Opinião
O sonho de Julinho
| Ronald Mendonça * Júlio Braga Monteiro é um velho amigo do Colégio Diocesano que deixou a província para acompanhar o pai, funcionário de carreira do Banco do Brasil. Inteligente, e sensível, em plagas distantes Julinho transformou-se num severo magistrado. De vez em quando, a grande imprensa burguesa destaca sua intransigência contra os criminosos, desde os de colarinho branco até os traficantes pés-de-chinelo. Com altura acima da média, era um goleiro prestigiado pela coragem e dedicação. Quando o titular foi expulso do colégio por apreensão indevida na cantina do Irmão Silvino, Braguinha (como também era conhecido) por um triz não ocupou a disputada posição de guarda-valas da temida seleção do Diocesano. Internauta ciclotímico, alterna períodos de silêncio absoluto com fases de compulsiva produção, sobrecarregando a caixa eletrônica dos seus ex-colegas, particularmente a minha e a do Chico Américo. Difusor voluntário da região que adotou para habitar, nos últimos tempos meu amigo tem demonstrado desânimo. Seus relatos são dramáticos. Encravada no Brasil central, rica em recursos naturais, em tempos não muito distantes, a área geográfica já foi considerada o ?filé do Centro-oeste?, época de inequívoca prosperidade. A longa estiagem moral provocou um empobrecimento geral da população ao mesmo tempo em que grupos, sob o olhar complacente de governantes, assaltavam os cofres públicos. Num piscar de olhos, meros funcionários públicos, içados à condição de secretários, tornaram-se ricos e posudos. Tudo respira corrupção. De precatórios às verbas destinadas à Saúde e à Educação, servindo, dentre outras coisas, para financiar campanhas eleitorais, fato que garante a eternização da safadeza. Numa das últimas correspondências, Julinho mostrou-se particularmente indignado. Segundo suas palavras, se Chico Américo e eu lá morássemos, estaríamos com a cuia na porta das igrejas. É que o salário dos médicos há pelo menos doze anos não sofre qualquer reajuste, enquanto o dos deputados chega a incrível marca de 120 mil reais por mês.
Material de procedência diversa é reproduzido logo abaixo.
(** A composed name of the right shape is accepted or denied by its namespace. *)
Lemma parse_compose ns leaf :
  ¬ is_bootstrap (compose_name ns leaf) → name_shape ns leaf = true →
  parse_and_validate_name (compose_name ns leaf) =
  if namespace_allowed ns then Value (mkParsedName ns leaf false) else Error PermissionDenied.
Proof.
  intros Hb (Hn&Hl&Hfn&Hfl&Htn&Htl)%name_shape_spec. unfold parse_and_validate_name.
  rewrite !bool_decide_false by (unfold is_bootstrap in Hb; tauto). cbn [orb].
  assert (Hlen : length (compose_name ns leaf) = (8 + length ns + length leaf)%nat).
  { unfold compose_name. rewrite !length_app. simpl. lia. }
  rewrite Hlen. change (Z.to_nat SHMFX_NAME_BYTES) with 64%nat.
  destruct (Nat.leb_spec 64 (8 + length ns + length leaf)); [lia|].
  assert (Hd : drop (length name_prefix) (compose_name ns leaf) = ns ++ 46 :: leaf)
    by by apply drop_app_length.
  unfold substr, find_char. rewrite drop_0, Hd.
  rewrite bool_decide_true by by apply take_app_length. cbn [orb negb].
  rewrite find_from_first by by apply ident_no_dot. cbn [fmap option_fmap option_map].
  replace (length name_prefix + length ns - length name_prefix)%nat with (length ns) by lia.
  rewrite take_app_length.
  replace (length name_prefix + length ns + 1)%nat with (length name_prefix + S (length ns))%nat by lia.
  rewrite <-drop_drop, Hd.
  replace (drop (S (length ns)) (ns ++ 46 :: leaf)) with leaf.
  2:{ symmetry. change (46 :: leaf) with ([46] ++ leaf). rewrite app_assoc. apply drop_app_length'.
      rewrite length_app. simpl. lia. }
  rewrite Hfn, Hfl, Htn, Htl.
  destruct (Nat.ltb_spec (length ns) 2); [lia|]. destruct (Nat.ltb_spec 15 (length ns)); [lia|].
  destruct (Nat.eqb_spec (length leaf) 0); [lia|]. destruct (Nat.ltb_spec 39 (length leaf)); [lia|].
  cbn [orb negb]. by destruct (namespace_allowed ns).
Qed.

(** A name that is not rejected as invalid is composed of a namespace and a leaf. *)
Lemma parse_not_invalid nm :
  ¬ is_bootstrap nm → parse_and_validate_name nm ≠ Error InvalidName →
  ∃ ns leaf, nm = compose_name ns leaf ∧ name_shape ns leaf = true.
Proof.
  intros Hb. unfold parse_and_validate_name.
  rewrite !bool_decide_false by (unfold is_bootstrap in Hb; tauto). cbn [orb].
  change (Z.to_nat SHMFX_NAME_BYTES) with 64%nat.
  destruct (Nat.leb_spec 64 (length nm)); [done|].
  destruct (decide (substr 0 (length name_prefix) nm = name_prefix)) as [Hp|];
    [rewrite bool_decide_true by done|by rewrite bool_decide_false by done].
  cbn [orb negb]. unfold find_char, substr in *. rewrite drop_0 in Hp.
  destruct (find_from 46 (drop (length name_prefix) nm)) as [k|] eqn:Ef; [|done].
  cbn [fmap option_fmap option_map].
  apply find_from_Some in Ef as (ns&leaf&Ed&<-).
  assert (Enm : nm = compose_name ns leaf).
  { unfold compose_name. rewrite <-Ed. rewrite <-(take_drop (length name_prefix) nm) at 1. by rewrite Hp. }
  replace (length name_prefix + length ns - length name_prefix)%nat with (length ns) by lia.
  replace (length name_prefix + length ns + 1)%nat with (length name_prefix + S (length ns))%nat by lia.
  rewrite <-drop_drop, Ed, take_app_length.
  replace (drop (S (length ns)) (ns ++ 46 :: leaf)) with leaf.
  2:{ symmetry. change (46 :: leaf) with ([46] ++ leaf). rewrite app_assoc. apply drop_app_length'.
      rewrite length_app. simpl. lia. }
  intros H1. exists ns, leaf. split; [done|]. apply name_shape_spec.
  destruct (Nat.ltb_spec (length ns) 2); [done|]. destruct (Nat.ltb_spec 15 (length ns)); [done|].
  destruct (Nat.eqb_spec (length leaf) 0); [done|]. destruct (Nat.ltb_spec 39 (length leaf)); [done|].
  cbn [orb] in H1. destruct (is_lower (front ns)); [|done]. destruct (is_lower (front leaf)); [|done].
  cbn [orb negb] in H1. destruct (forallb is_name_tail_char (tail ns)); [|done].
  destruct (forallb is_name_tail_char (tail leaf)); [|done]. split_and!; try done; lia.
Qed.

(** ** Specification of name parsing *)

Inductive parses (nm : bytes) : Result ParsedName → Prop :=
  | parses_bootstrap : is_bootstrap nm → parses nm (Value (mkParsedName [] nm true))
  | parses_ok ns leaf :
      ¬ is_bootstrap nm → nm = compose_name ns leaf → name_shape ns leaf = true →
      namespace_allowed ns = true → parses nm (Value (mkParsedName ns leaf false))
  | parses_denied ns leaf :
      ¬ is_bootstrap nm → nm = compose_name ns leaf → name_shape ns leaf = true →
      namespace_allowed ns = false → parses nm (Error PermissionDenied)
  | parses_invalid :
      ¬ is_bootstrap nm →
      (∀ ns leaf, nm = compose_name ns leaf → name_shape ns leaf = false) →
      parses nm (Error InvalidName).

#[export] Instance is_bootstrap_dec nm : Decision (is_bootstrap nm).
Proof. unfold is_bootstrap. apply _. Defined.

Lemma parse_bootstrap nm :
  is_bootstrap nm → parse_and_validate_name nm = Value (mkParsedName [] nm true).
Proof.
  intros Hb. unfold parse_and_validate_name.
  destruct Hb as [->| ->]; [by rewrite bool_decide_true|].
  by rewrite (bool_decide_true (REGISTRY_LOCK_NAME = REGISTRY_LOCK_NAME)), orb_true_r.
Qed.

(** C29: [parse_and_validate_name] decides the documented name grammar: the two bootstrap
    names, else "/shmfx." namespace "." leaf with 2 to 15 and 1 to 39 characters, a letter first
    and letters, digits, underscore or dash after it. The split is returned exactly, a namespace
    outside the allowed five is [PermissionDenied], everything else [InvalidName]. *)
Theorem parse_name_spec nm r : parse_and_validate_name nm = r ↔ parses nm r.
Proof.
  split.
  - intros <-. destruct (decide (is_bootstrap nm)) as [Hb|Hb].
    { rewrite parse_bootstrap by done. by constructor. }
    destruct (parse_and_validate_name nm) as [p|e] eqn:E.
    + destruct (parse_not_invalid nm) as (ns&leaf&->&Hs); [done|by rewrite E|].
      rewrite parse_compose in E by done. destruct (namespace_allowed ns) eqn:Ha; [|done].
      injection E as <-. by eapply parses_ok.
    + destruct (decide (e = InvalidName)) as [->|He].
      * apply parses_invalid; [done|]. intros ns leaf ->. apply not_true_is_false. intros Hs.
        rewrite parse_compose in E by done. by destruct (namespace_allowed ns).
      * destruct (parse_not_invalid nm) as (ns&leaf&->&Hs); [done|rewrite E; congruence|].
        rewrite parse_compose in E by done. destruct (namespace_allowed ns) eqn:Ha; [done|].
        injection E as <-. by eapply parses_denied.
  - intros [Hb|ns leaf Hb -> Hs Ha|ns leaf Hb -> Hs Ha|Hb Hno].
    + by apply parse_bootstrap.
    + by rewrite parse_compose, Ha by done.
    + by rewrite parse_compose, Ha by done.
    + destruct (parse_and_validate_name nm) as [p|e] eqn:E.
      * destruct (parse_not_invalid nm) as (ns&leaf&Enm&Hs); [done|by rewrite E|].
        by rewrite (Hno _ _ Enm) in Hs.
      * destruct (decide (e = InvalidName)) as [->|He]; [done|].
        destruct (parse_not_invalid nm) as (ns&leaf&Enm&Hs); [done|rewrite E; congruence|].
        by rewrite (Hno _ _ Enm) in Hs.
Qed.

(** ** Quotas *)

Definition sum_sizes (l : list RegistryEntry) : Z := foldr (λ e s, e_total_size e + s) 0 l.

(** The entry's name is valid and belongs to the namespace. *)
Definition in_namespace (ns : bytes) (e : RegistryEntry) : bool :=
  match parse_and_validate_name (fixed_name_view (e_name e)) with
  | Value p => (negb (pn_bootstrap p) && bool_decide (pn_ns p = ns))%bool
  | Error _ => false
  end.

Definition entry_valid (e : RegistryEntry) : Prop :=
  has_value (parse_and_validate_name (fixed_name_view (e_name e))) = true ∧ 0 ≤ e_total_size e.

Definition namespace_count (p : ParsedName) (l : list RegistryEntry) : Z :=
  if pn_bootstrap p then 0 else Z.of_nat (length (filter (λ e, in_namespace (pn_ns p) e = true) l)).

Lemma namespace_allowed_elem ns : namespace_allowed ns = true → ns ∈ kAllowedNamespaces.
Proof.
  unfold namespace_allowed. rewrite existsb_exists. intros (a&Ha&Hd).
  apply bool_decide_eq_true in Hd as <-. by apply list_elem_of_In.
Qed.

(** No allowed namespace is a prefix of another one or of one followed by a dot, so matching
    the prefix of the name is matching the namespace. *)
Lemma prefix_match_exact ns ns' leaf :
  ns ∈ kAllowedNamespaces → ns' ∈ kAllowedNamespaces →
  take (7 + length ns) (compose_name ns' leaf) = name_prefix ++ ns ↔ ns' = ns.
Proof.
  unfold kAllowedNamespaces. intros Hn Hn'. split.
  - intros E. unfold compose_name in E. change (7 + length ns)%nat with (length name_prefix + length ns)%nat in E.
    rewrite take_app_add in E by done. apply app_inv_head in E. revert E.
    repeat (apply elem_of_cons in Hn as [->|Hn]); [..|by apply not_elem_of_nil in Hn];
    (repeat (apply elem_of_cons in Hn' as [->|Hn']); [..|by apply not_elem_of_nil in Hn']); done.
  - intros ->. unfold compose_name. rewrite app_assoc. by apply take_app_length'.
Qed.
Num assombro de imoralidade, enquanto nega-se uma remuneração decente aos médicos, o governo finge que não sabe que importante cargo público está sendo leiloado a peso de ouro, como se fosse propriedade privada. É por isso que a saudade de Maceió tem sido tão pungente. Hoje, o sonho de Julinho é voltar a morar na Avenida da Paz e trocar figurinhas com o Carlito Lima sob a proteção da Ponte do Salgadinho. (*) É médico e professor da Ufal.